Infatigable, Mère de Vialar mène de front plusieurs œuvres. A travers de nombreux écueils, elle ira droit sa route, sans jamais douter, et finira par surmonter tous les obstacles, brutaux et parfois sournois, qui se dresseront devant elle. Conflits, voyages, retours parfois indispensables à Gaillac, visite à Rome, naufrage à Malte où elle créera une maison, rien ne la rebutera. Par sa seule présence féconde, des maisons surgiront: à Tunis, en Grèce, en Palestine, en Turquie, à Jaffa, plus tard en Australie et même en Birmanie La terre est trop petite pour Mère Emilie. Sa fortune personnelle y passera.
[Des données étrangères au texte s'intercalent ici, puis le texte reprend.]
(** C9, amended. Each reaction to a changed field writes the settings
    exactly once before it returns. The record written holds, under the
    key of that field, the text delivered or, for the step size, the
    delivered number without its fractional part (the number itself when
    it is an integer), and the former values of the other three fields
    under theirs (every other key of the store is kept); it is what the
    store then holds, and it agrees with the attributes in memory. *)
Theorem field_change_written_through (c : FieldChange) (w : World (Backend := Backend)) :
  result (onFieldChanged c w) = inr tt /\
  exists record,
    writes (effects (onFieldChanged c w)) = [record] /\
    (exists stored,
       record !! key_of (changed_field c) = Some stored /\
       written_as (delivered c) stored /\
       field_value (changed_field c) (self (final (onFieldChanged c w))) =
         stored) /\
    (forall x z,
       delivered c = DNumber x ->
       QArith_base.Qeq x (QArith_base.inject_Z z) ->
       record !! key_of (changed_field c) = Some (VInt z)) /\
    (forall f, f <> changed_field c ->
       record !! key_of f = Some (field_value f (self w))) /\
    (forall key, (forall f, key <> key_of f) ->
       record !! key = settings w !! key) /\
    settings (final (onFieldChanged c w)) = record /\
    persisted_agrees (settings (final (onFieldChanged c w)))
                     (self (final (onFieldChanged c w))).
Proof.
  destruct w as [[entity step turn press] st b].
  destruct c as [row | adjustment | row | row];
    unfold onFieldChanged, _on_dial_entity_id_changed,
      _on_dial_step_size_changed, _on_dial_turn_service_changed,
      _on_dial_press_service_changed, _save_dial_settings;
    run_monad; (split; [reflexivity |]); eexists;
    (split_and!;
     [ reflexivity
     | eexists; split_and!;
       [ cbn [changed_field]; lookup_saved
       | cbn [delivered written_as];
         first [ reflexivity | apply python_int_truncates ]
       | reflexivity ]
     | intros x z Hd Hq; cbn [delivered] in Hd;
       first [ discriminate Hd
             | injection Hd as <-; cbn [changed_field]; lookup_saved;
               now rewrite (python_int_of_integer _ _ Hq) ]
     | intros f Hf; destruct f; cbn [changed_field field_value] in *;
       try congruence; lookup_saved
     | intros key Hk;
       pose proof (Hk F_entity_id); pose proof (Hk F_step_size);
       pose proof (Hk F_turn_service); pose proof (Hk F_press_service);
       lookup_saved
     | reflexivity
     | intros f; destruct f; cbn [field_value]; lookup_saved ]).
Qed.

End Properties.

(** ** Loading what was saved *)

(** With no settings stored, loading gives the defaults of [__init__]. *)
Lemma load_defaults : _load_dial_settings ∅ = attributes_of init_attributes.
Proof. reflexivity. Qed.

(** Loading a store that agrees with the attributes gives them back. *)
Lemma load_agrees (m : gmap string Value) (a : DialAction) :
  persisted_agrees m a -> _load_dial_settings m = attributes_of a.
Proof.
  intros H.
  pose proof (H F_entity_id) as H1. pose proof (H F_step_size) as H2.
  pose proof (H F_turn_service) as H3. pose proof (H F_press_service) as H4.
  cbn [key_of field_value] in H1, H2, H3, H4.
  unfold _load_dial_settings, dict_get.
  rewrite H1, H2, H3, H4. reflexivity.
Qed.

Lemma typed_attributes_of (a : DialAction) : typed (attributes_of a) = Some a.
Proof. destruct a. reflexivity. Qed.
Lemma main_outbound (client : request -> outcome)
  (check_api_key : option string -> option exn)
  (dotenv : gmap string string) (q : string) (w : world) (key : string) :
  (environ w ∪ dotenv) !! "OPENAI_API_KEY" = Some key ->
  check_api_key (Some key) = None ->
  main client check_api_key dotenv q w =
  get_answer client (llm_with key) q (World (environ w ∪ dotenv) (outbound w)).
Proof.
  intros Hkey Hcheck. unfold main, bind.
  now rewrite setup_spec, Hkey, Hcheck.
Qed.

(** X2: a credential set in the process environment wins over the one of the
    .env file, which is used only when the environment has none; the client
    object is built with that credential and sends it with the request. *)
Theorem setup_credential_precedence (client : request -> outcome)
  (check_api_key : option string -> option exn)
  (dotenv : gmap string string) (w : world) (key : string) :
  check_api_key (Some key) = None ->
  environ w !! "OPENAI_API_KEY" = Some key \/
  (environ w !! "OPENAI_API_KEY" = None /\
   dotenv !! "OPENAI_API_KEY" = Some key) ->
  fst (setup check_api_key dotenv w) = Ok (llm_with key) /\
  forall q : string,
    exists r : request,
      outbound (snd (main client check_api_key dotenv q w)) =
        (outbound w ++ [r])%list /\
      req_api_key r = Some key /\
      req_prompt r = String.append prompt_prefix (String.append q prompt_suffix).
Proof.
  intros Hcheck Hwhere.
  assert ((environ w ∪ dotenv) !! "OPENAI_API_KEY" = Some key) as Hkey.
  { destruct Hwhere as [Henv|[Henv Hfile]].
    - now apply lookup_union_Some_l.
    - now rewrite lookup_union_r. }
  split.
  - now rewrite setup_spec, Hkey, Hcheck.
  - intros q. exists (request_of (llm_with key) q).
    rewrite (main_outbound _ _ _ _ _ key Hkey Hcheck), get_answer_outbound.
    now repeat split.
Qed.

Lemma setup_environment_wins :
  fst (setup check_non_empty {[ "OPENAI_API_KEY" := "sk-file" ]}
         (World {[ "OPENAI_API_KEY" := "sk-env" ]} [])) =
    Ok (llm_with "sk-env") /\
  forall q : string,
    exists r : request,
      outbound (snd (main paris_client check_non_empty
                       {[ "OPENAI_API_KEY" := "sk-file" ]} q
                       (World {[ "OPENAI_API_KEY" := "sk-env" ]} []))) =
        ([] ++ [r])%list /\
      req_api_key r = Some "sk-env" /\
      req_prompt r = String.append prompt_prefix (String.append q prompt_suffix).
Proof.
  apply (setup_credential_precedence paris_client check_non_empty
           {[ "OPENAI_API_KEY" := "sk-file" ]}
           (World {[ "OPENAI_API_KEY" := "sk-env" ]} []) "sk-env").
  - reflexivity.
  - left. reflexivity.
Defined.

(** ** More on the template and the chain *)

(** X3: of the keyword arguments, the template uses [question] and nothing
    else: with it, the text is the framing around its value, whatever the
    other arguments; without it, [KeyError] names the missing field. *)
Theorem format_prompt_total (kw : gmap string string) :
  format prompt kw =
  match kw !! "question" with
  | Some q => Ok (String.append prompt_prefix (String.append q prompt_suffix))
  | None => Raise (KeyError "question")
  end.
Proof.
  destruct (kw !! "question") as [q|] eqn:Hq.
  - now apply format_prompt.
  - unfold format. change (pt_template prompt) with template.
    rewrite template_split.
    rewrite vformat_literal by reflexivity.
    rewrite vformat_open by reflexivity.
    rewrite vformat_field by reflexivity.
    rewrite append_nil. unfold get_field. rewrite Hq. reflexivity.
Qed.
Quand, repliée sur Toulouse, l'épreuve deviendra plus dure, quand elle et ses filles vivront dans la misère, quand Mère de Vialar atteindra le dénuement le plus total, elle le fera non en vaincue, mais triomphante, ayant dominé l'adversité par sa foi.

C'est à Marseille où se trouve la Maison mère de son ordre, que Mère Emilie de Vialar s'éteint le 24 août 1856 des suites d'une hernie qui l'avait fait souffrir toute sa Vie.

Emilie de Vialar, béatifiée le 18 juin 1939, a été canonisée le 24 juin 1951. Ainsi, en l'élevant à la gloire des autels, l'Eglise a reconnu et récompensé ses éminents mérites.

Odette Goinard
sur documentation.

 

1 Elle choisit ce nom par référence au message de l'ange annonçant en songe à Joseph le mystère de l'Annonciation.

 

 

Bibliographie:

 

* Emilie de Vialar par l'abbé Louis Picard. Imprimerie Paul Féron. Vran, 1924.

* Emilie de Vialar par Gaston Bernoville. Librairie Arthème Fayard, 1953.

* La vie militante de la Bienheureuse Mère Emilie de Vialar par le Chanoine Testas. Editions Publiroc, Marseille 1939.

* Emilie de Vialar fondatrice par Sœur Eugène Agnès Cavasino. 1987. Imprimerie de l'abbaye Sainte Scholastique, 81110 Dourgne

* Emilie de Vialar par Alfred Boissenot. Article paru dans l'Etude des Français rapatriés d'outre-mer, N° 66, octobre 1993.

* De plus, Emilie de Vialar a laissé une correspondance que possèdent les sœurs de Saint Joseph de l'Apparition, mais qui n'a pas été publiée.